The ball bounced off Kassy's arm, but she didn't pay any notice because seconds later McKenna started crying.
A nasty bump was growing on the baby's head, and the Hovengas rushed to the ER.
The couple from the tiny town of Shell Rock, Iowa raced to the nearby Waverly Health Center. But doctors there sent McKenna to the Mayo Clinic for intensive care straight away.
Baby McKenna had suffered a skull fracture and brain bleeds, she was rocked by seizures and needed round-the-clock monitoring.
"I never truly believed in the power of prayer..."
After the initial shock and worry, good news began to trickle in slowly about McKenna's condition.

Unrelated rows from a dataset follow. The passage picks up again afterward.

Lemma trim_blank (s : list Z) :
  ((length s =? 0)%nat || (length (trim s) =? 0)%nat) = forallb js_is_whitespace s.
Proof.
  assert (((length (trim s) =? 0)%nat = true) <-> forallb js_is_whitespace s = true) as H.
  { unfold trim. rewrite Nat.eqb_eq, length_zero_iff_nil.
    split.
    - intros Hn. apply (f_equal (@rev Z)) in Hn. rewrite rev_involutive in Hn.
      apply drop_whitespace_nil in Hn.
      rewrite forallb_rev, forallb_drop_whitespace in Hn. exact Hn.
    - intros Hf. rewrite <- forallb_drop_whitespace, <- forallb_rev in Hf.
      apply drop_whitespace_nil in Hf. rewrite Hf. reflexivity. }
  destruct s as [|c s]; [reflexivity|]. simpl length at 1. cbn [Nat.eqb orb].
  destruct (length (trim (c :: s)) =? 0)%nat, (forallb js_is_whitespace (c :: s));
    intuition congruence.
Qed.

(** Extra: [validateHabitData] accepts exactly the data whose name has a
    code unit that is not white space and at most 200 code units, whose
    frequency is 'daily' or 'weekly', and, when weekly, whose target days form a
    non-empty array of numbers between 1 and 7 (integral or not). *)
Theorem validateHabitData_accepts (data : CreateHabitDTO) :
  validateHabitData data = Ok tt
  <-> existsb (fun c => negb (js_is_whitespace c)) (dto_name data) = true
      /\ (length (dto_name data) <= 200)%nat
      /\ match dto_frequency data with
         | None => False
         | Some Daily => True
         | Some Weekly =>
             exists td, dto_target_days data = Some td /\ td <> []
                        /\ Forall (fun day => (1 <= day <= 7)%Q) td
         end.
Proof.
  destruct data as [nm fr otd]. unfold validateHabitData.
  cbn [dto_name dto_frequency dto_target_days].
  rewrite trim_blank, existsb_negb.
  destruct (forallb js_is_whitespace nm); cbn [negb orb].
  { split; [discriminate|intros [H _]; discriminate]. }
  destruct (200 <? Z.of_nat (length nm))%Z eqn:E200.
  { apply Z.ltb_lt in E200. split; [discriminate|intros (_ & H & _); lia]. }
  apply Z.ltb_ge in E200.
  destruct fr as [[|]|].
  - split; [intros _; split; [reflexivity|split; [lia|exact I]]|intros _; reflexivity].
  - destruct otd as [[|d0 td]|].
    + split; [discriminate|intros (_ & _ & td & Htd & Hne & _); congruence].
    + destruct (existsb (fun day => negb (Qle_bool 1 day) || negb (Qle_bool day 7))
                  (d0 :: td)) eqn:Ex.
      * split; [discriminate|]. intros (_ & _ & td' & Htd & _ & Hall).
        injection Htd as <-. apply existsb_exists in Ex as (day & Hin & Hday).
        rewrite Forall_forall in Hall. destruct (Hall day Hin) as [H1 H7].
        apply Qle_bool_iff in H1. apply Qle_bool_iff in H7.
        rewrite H1, H7 in Hday. discriminate.
      * split; [intros _|intros _; reflexivity].
        split; [reflexivity|split; [lia|]].
        exists (d0 :: td). split; [reflexivity|split; [discriminate|]].
        apply Forall_forall. intros day Hin.
        destruct (Qle_bool 1 day) eqn:E1, (Qle_bool day 7) eqn:E7;
          [split; apply Qle_bool_iff; assumption|..];
          exfalso; apply Bool.diff_true_false; rewrite <- Ex; symmetry;
          apply existsb_exists; exists day; cbv beta; rewrite E1, E7; split; auto.
    + split; [discriminate|intros (_ & _ & td & Htd & _); discriminate].
  - split; [discriminate|intros (_ & _ & [])].
Qed.

(** ** [bulkLogUpdate] *)

(** Extra: [bulkLogUpdate] answers every entry in order, and the number of
    successes is the number of entries whose write succeeded when the date
    passes [validateLogDate], and 0 otherwise: a failing entry never aborts the
    batch. *)
Theorem bulkLogUpdate_results (is_future : String.string -> bool)
    (store : Z -> String.string -> bool -> option String.string -> Result unit)
    (date : String.string) (logs : list BulkLogEntry) :
  map br_habitId (bulkLogUpdate is_future store date logs) = map bl_habitId logs
  /\ length (filter success (bulkLogUpdate is_future store date logs))
     = match validateLogDate is_future date with
       | Ok _ =>
           length (filter (fun log =>
                             match store (bl_habitId log) date (bl_completed log)
                                     (bl_notes log) with
                             | Ok _ => true
                             | Err _ => false
                             end) logs)
       | Err _ => 0%nat
       end.
Proof.
  unfold bulkLogUpdate, logCompletion.
  induction logs as [|log logs [IH1 IH2]]; [split; destruct (validateLogDate _ _); reflexivity|].
  cbn [map filter]. destruct (validateLogDate is_future date) as [u|e].
  - destruct (store (bl_habitId log) date (bl_completed log) (bl_notes log));
      cbn [br_habitId success length]; rewrite IH1; split; try reflexivity;
      cbn [length]; rewrite IH2; reflexivity.
  - cbn [br_habitId success]. rewrite IH1. split; [reflexivity|exact IH2].
Qed.

(** Extra: when the date does not match [YYYY-MM-DD], every entry of
    [bulkLogUpdate] fails with the format message, whatever the clock and the
    database would do. *)
Theorem bulkLogUpdate_bad_format (is_future : String.string -> bool)
    (store : Z -> String.string -> bool -> option String.string -> Result unit)
    (date : String.string) (logs : list BulkLogEntry) :
  date_format_ok date = false ->
  bulkLogUpdate is_future store date logs
  = map (fun log => mkBulkLogResult (bl_habitId log) false
                      (Some "Invalid date format. Use YYYY-MM-DD"%string)) logs.
Proof.
  intros Hf. unfold bulkLogUpdate, logCompletion, validateLogDate. rewrite Hf.
  reflexivity.
Qed.

Lemma bulkLogUpdate_bad_format_witness :
  date_format_ok "2024/01/15" = false
  /\ bulkLogUpdate (fun _ => false) (fun _ _ _ _ => Ok tt) "2024/01/15"
       [mkBulkLogEntry 1 true None; mkBulkLogEntry 2 false None]
     = map (fun log => mkBulkLogResult (bl_habitId log) false
                         (Some "Invalid date format. Use YYYY-MM-DD"%string))
           [mkBulkLogEntry 1 true None; mkBulkLogEntry 2 false None].
Proof.
  split; [reflexivity|]. apply bulkLogUpdate_bad_format. reflexivity.
Defined.

(** ** Placeholders of the generated SQL *)

(** Occurrences of the character [c] in [s]. *)
Fixpoint count_char (c : Ascii.ascii) (s : String.string) : nat :=
  match s with
  | String.EmptyString => 0
  | String.String a rest => (if Ascii.eqb a c then 1 else 0) + count_char c rest
  end.

Lemma count_char_append (c : Ascii.ascii) (s t : String.string) :
  count_char c (String.append s t) = (count_char c s + count_char c t)%nat.
Proof. induction s as [|a s IH]; simpl; [reflexivity|]. rewrite IH. lia. Qed.

Lemma count_char_join (c : Ascii.ascii) (sep : String.string) (l : list String.string) :
  count_char c sep = 0%nat ->
  count_char c (join sep l) = list_sum (map (count_char c) l).
Proof.
  intros Hs. induction l as [|x l IH]; [reflexivity|].
  destruct l as [|y l]; [simpl; lia|].
  change (join sep (x :: y :: l)) with (String.append x (String.append sep (join sep (y :: l)))).
  rewrite !count_char_append, Hs, IH. reflexivity.
Qed.

(** Extra: [HabitLogModel.bulkInsert] runs no query for no logs; otherwise its
    statement has exactly as many [?] placeholders as parameters, four per log. *)
Theorem bulkInsert_placeholders (logs : list InsertLog) :
  (bulkInsert logs = NoQuery <-> logs = [])
  /\ forall sql params, bulkInsert logs = Execute sql params ->
       count_char "?" sql = length params /\ length params = (4 * length logs)%nat.
Proof.
  destruct logs as [|l0 ls].
  { split; [split; reflexivity|discriminate]. }
  split; [split; discriminate|]. intros sql params He.
  assert (Hsp : sql = bulk_insert_sql (join ", " (map (fun _ => "(?, ?, ?, ?)"%string) (l0 :: ls)))
               /\ params = concat (map (fun log => [SqlInt (il_habit_id log);
                    SqlString (il_log_date log); SqlBool (il_completed log);
                    notes_or_null (il_notes log)]) (l0 :: ls)))
    by (injection He; intros; subst; split; reflexivity).
  destruct Hsp as [-> ->]. unfold bulk_insert_sql.
  rewrite !count_char_append, count_char_join by reflexivity.
  assert (forall l : list InsertLog,
            list_sum (map (count_char "?") (map (fun _ => "(?, ?, ?, ?)"%string) l))
            = (4 * length l)%nat
            /\ length (concat (map (fun log => [SqlInt (il_habit_id log);
                 SqlString (il_log_date log); SqlBool (il_completed log);
                 notes_or_null (il_notes log)]) l)) = (4 * length l)%nat) as H.
  { induction l as [|x l [IH1 IH2]]; [split; reflexivity|]. split.
    - change (count_char "?" "(?, ?, ?, ?)"
              + list_sum (map (count_char "?")
                            (map (fun _ => "(?, ?, ?, ?)"%string) l))
              = 4 * length (x :: l))%nat.
      rewrite IH1. simpl. lia.
    - cbn [map concat]. rewrite length_app, IH2. simpl. lia. }
  destruct (H (l0 :: ls)) as [H1 H2]. rewrite H1, H2. simpl. lia.
Qed.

She gradually regained consciousness, and spent most of her time in the hospital sleeping.
But seizures still struck McKenna multiple times a day.
On a Facebook page set up by the Hovengas called Healing for McKenna, supportive messages poured in nonstop from friends, family, and total strangers.
"I do not like my phone blowing up," Lee wrote, "but opening Facebook and getting a new notification of hope and prayer every half second is very heart warming."
"I never truly believed in the power of prayer," Kassy wrote.
"But after posting about McKenna, within 20 mins we started getting nothing but good news! We are blessed by everyone and everything that everyone is doing for us."
Good news at last
After a very tense month in the hospital, doctors have finally discharged baby McKenna.
While there may be lingering brain damage from the softball - which could affect McKenna's vision and motor skills - doctors say children's brains recover very quickly from these types of accidents.
Kassy and Lee thanked their legions of online supporters as they took their baby home just after she turned three months old.
They promised to keep sharing McKenna's story on a new website, but also warned that an accident like hers could happen to anyone.
"Everybody give your babies an extra kiss and hug tonight," Kassy wrote.
"You NEVER know if your whole life will flip upside down in literally a blink of an eye."